Camba had its ideological journey.

From an incipient Galician he first became an anarchist militant in

Buenos Aires

and

Madrid

, ending up settling into a conservative skepticism that he reached before he turned 30.

His first serious contracts and his great triumphs came to him through the liberal and monarchical press.

But he was never partisan: his individualism was as irreducible as his sense of humanism.

Thanks to him he was able to denounce capitalist standardization - mocking both the nascent mass tourism in

Switzerland

and corporate power and the

Chaplinesque

mechanization of the individual in

New York

- while remaining allergic to left-wing collectivism.

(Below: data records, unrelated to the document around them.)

Lemma name_key_bare (n : string) : strchr n ":" = None -> name_key n = n.
Proof. intros H. unfold name_key. rewrite H. apply key_bytes_all. Qed.

Lemma find_pointwise {A : Type} (f g : A -> bool) (l : list A) :
  (forall x, f x = g x) -> List.find f l = List.find g l.
Proof.
  intros H. induction l as [|x l IH]; [reflexivity|].
  cbn [List.find]. rewrite H, IH. reflexivity.
Qed.

Section LookupFacts.

Variable jhash : string -> Z -> Z.

(** What [lookup_provider_by_name] computes, in terms of the key: the first
    provider of the key's bucket whose name agrees with the key over the
    key's length. *)
Lemma lookup_by_key (ht : gmap Z (list lttng_ust_context_provider)) (n : string) :
  lookup_provider_by_name jhash ht n
  = List.find (fun p => strncmp (provider_name p) (name_key n)
                          (strlen (name_key n)) =? 0)
      (hlist_head ht (bucket_of jhash (name_key n))).
Proof.
  unfold lookup_provider_by_name, bucket_of, name_key.
  destruct (strchr n ":") as [e|] eqn:E.
  - destruct (key_bytes_before_char n ":" e E) as [_ Hlen]. rewrite Hlen.
    apply find_pointwise. intros p.
    rewrite strncmp_key_bytes. reflexivity.
  - rewrite key_bytes_all. reflexivity.
Qed.

(** Only the key matters: a name and its key are looked up alike. *)
Lemma lookup_key_only (ht : gmap Z (list lttng_ust_context_provider)) (n : string) :
  lookup_provider_by_name jhash ht n
  = lookup_provider_by_name jhash ht (name_key n).
Proof.
  rewrite (lookup_by_key ht n), (lookup_by_key ht (name_key n)).
  rewrite (name_key_bare (name_key n)) by apply name_key_no_separator.
  reflexivity.
Qed.
End ModeleProbabilisteFacts.

(** ** Order of the results of [search] *)






(** * Further properties of the code *)

(** ** Shared lemmas *)

Lemma size_list_to_set_le (l : list Z) :
  (size (list_to_set l : gset Z) ≤ length l)%nat.
Proof.
  induction l as [| x l IH]; cbn; [by rewrite size_empty |].
  pose proof (size_union_alt ({[x]} : gset Z) (list_to_set l)) as Hu.
  pose proof (subseteq_size (list_to_set l ∖ {[x]} : gset Z) (list_to_set l)
                ltac:(set_solver)).
  rewrite size_singleton in Hu. lia.
Qed.
Lemma size_list_to_set_NoDup (l : list Z) :
  size (list_to_set l : gset Z) = length l ↔ NoDup l.
Proof.
  split; [| apply size_list_to_set].
  induction l as [| x l IH]; cbn; [constructor |].
  intros Hsize. pose proof (size_list_to_set_le l) as Hle.
  destruct (decide (x ∈ l)) as [Hin | Hnin].
  - assert (({[x]} ∪ list_to_set l : gset Z) = list_to_set l) as Heq by set_solver.
    rewrite Heq in Hsize. lia.
  - constructor; [done |]. apply IH.
    rewrite size_union in Hsize by set_solver. rewrite size_singleton in Hsize. lia.
Qed.
Lemma sorted_sorted xs : sorted (sorted xs) = sorted xs.
Proof.
  apply (Sorted_unique Z.le).
  - apply (Sorted_merge_sort Z.le).
  - apply (Sorted_merge_sort Z.le).
  - unfold sorted. by rewrite !merge_sort_Permutation.
Qed.
Lemma sorted_of_Sorted xs : Sorted Z.le xs → sorted xs = xs.
Proof.
  intros Hs. apply (Sorted_unique Z.le); [apply (Sorted_merge_sort Z.le) | done |].
  apply merge_sort_Permutation.
Qed.
Lemma foldl_intersection (postings : string → gset Z) tokens :
  ∀ (start : gset Z) d,
  d ∈ foldl (λ result token, result ∩ postings token) start tokens
  ↔ d ∈ start ∧ ∀ token, token ∈ tokens → d ∈ postings token.
Proof.
  induction tokens as [| token tokens IH]; intros start d; cbn.
  - split; [| tauto]. intros Hd. split; [done |]. intros t Ht. by apply elem_of_nil in Ht.
  - rewrite IH, elem_of_intersection. split.
    + intros [[Hs Ht] Hrest]. split; [done |].
      intros t [-> | Hin]%elem_of_cons; [done | by apply Hrest].
    + intros [Hs Hall]. split_and!; [done | apply Hall; left |].
      intros t Ht. apply Hall. by right.
Qed.
Lemma foldl_union (postings : string → gset Z) tokens :
  ∀ (start : gset Z) d,
  d ∈ foldl (λ result token, result ∪ postings token) start tokens
  ↔ d ∈ start ∨ ∃ token, token ∈ tokens ∧ d ∈ postings token.
Proof.
  induction tokens as [| token tokens IH]; intros start d; cbn.
  - split; [tauto |]. intros [? | (t & Ht & _)]; [done | by apply elem_of_nil in Ht].
  - rewrite IH, elem_of_union. split.
    + intros [[Hs | Ht] | (t & Hin & Hd)]; [by left | right | right].
      * exists token. split; [left | done].
      * exists t. split; [by right | done].
    + intros [Hs | (t & [-> | Hin]%elem_of_cons & Hd)]; [tauto | tauto |].
      right. eauto.
Qed.
Lemma containing_cons term doc docs :
  containing term (doc :: docs)
  = if decide (term ∈ pd_tokens doc) then doc :: containing term docs
    else containing term docs.
Proof. unfold containing. by rewrite filter_cons. Qed.
Lemma elem_of_containing term doc docs :
  doc ∈ containing term docs ↔ doc ∈ docs ∧ term ∈ pd_tokens doc.
Proof. unfold containing. rewrite list_elem_of_filter. tauto. Qed.
Lemma length_sorted_by_score_desc items :
  length (sorted_by_score_desc items) = length items.
Proof. by rewrite sorted_by_score_desc_Permutation. Qed.
Lemma elem_of_dict_set_keys {V} (k : Z) (v : V) d x :
  x ∈ (dict_set k v d).*1 → x = k ∨ x ∈ d.*1.
Proof.
  induction d as [| [k' v'] d IH]; cbn.
  - intros ->%list_elem_of_singleton. by left.
  - destruct (decide (k = k')) as [-> | Hne]; cbn.
    + intros [-> | Hx]%elem_of_cons; [by left | right; by right].
    + intros [-> | Hx]%elem_of_cons; [right; left |].
      destruct (IH Hx) as [-> | Hd]; [by left | right; by right].
Qed.
Lemma elem_of_rank item items top_k : item ∈ rank items top_k → item ∈ items.
Proof.
  unfold rank, slice_to. rewrite <- (sorted_by_score_desc_Permutation items).
  destruct (decide (0 ≤ top_k)); by eapply subseteq_take.
Qed.
Lemma sorted_by_score_desc_constant (score : R) (items : list (Z * R)) :
  Forall (λ item, item.2 = score) items → sorted_by_score_desc items = items.
Proof.
  induction 1 as [| [d s] items Hs Hall IH]; [done |].
  cbn in Hs. subst s. unfold sorted_by_score_desc in *. cbn [foldr]. rewrite IH.
  destruct Hall as [| [d' s'] items' Hs' _]; [done |].
  cbn in Hs'. subst s'. cbn.
  destruct (Rlt_dec score score) as [Hlt |]; [lra | done].
Qed.
Lemma omap_positive_scores_nil (items : list (Z * R)) :
  Forall (λ item, item.2 = 0%R) items →
  omap (λ item : Z * R, if Rlt_dec 0 item.2 then Some item.1 else None) items = [].
Proof.
  induction 1 as [| [d s] items Hs _ IH]; [done |].
  cbn in *. subst s. destruct (Rlt_dec 0 0) as [Hlt |]; [lra | done].
Qed.
(** A state whose [doc_freq] holds the sizes of the posting sets is consistent. *)
Lemma doc_freq_consistent_sizes (self : InvertedIndex.state) :
  InvertedIndex.doc_freq self
  = (λ doc_ids : gset Z, Z.of_nat (size doc_ids)) <$> InvertedIndex.index self →
  doc_freq_consistent self.
Proof. intros Heq term. by rewrite Heq, lookup_fmap. Qed.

Camba was presented as a comedian, but for him humor was the alibi of insight.

When from

Manhattan

he warns that American journalism gives more importance to the personal process of obtaining news than to the news itself, he is anticipating one of the hallmarks of media sensationalism, but also of the

New Journalism

of several decades later.

And his introductory letter in

ABC

, when he urges readers to take him neither completely seriously nor completely jokingly,

is an antidote to the literal fool and the vocationally offended

that could not be more relevant today.

But, all in all, Camba would not have lasted without his style.

That perfect concision where each sentence serves the general idea, without adjectives of mere ornament and without unnecessary subordinate clauses, speaks directly to the reader of this accelerated century.

He always respected the intelligence of his reader, without lowering himself

.

He molded it to his non-negotiable formula, light and deep at the same time.

And that is why the formula survives.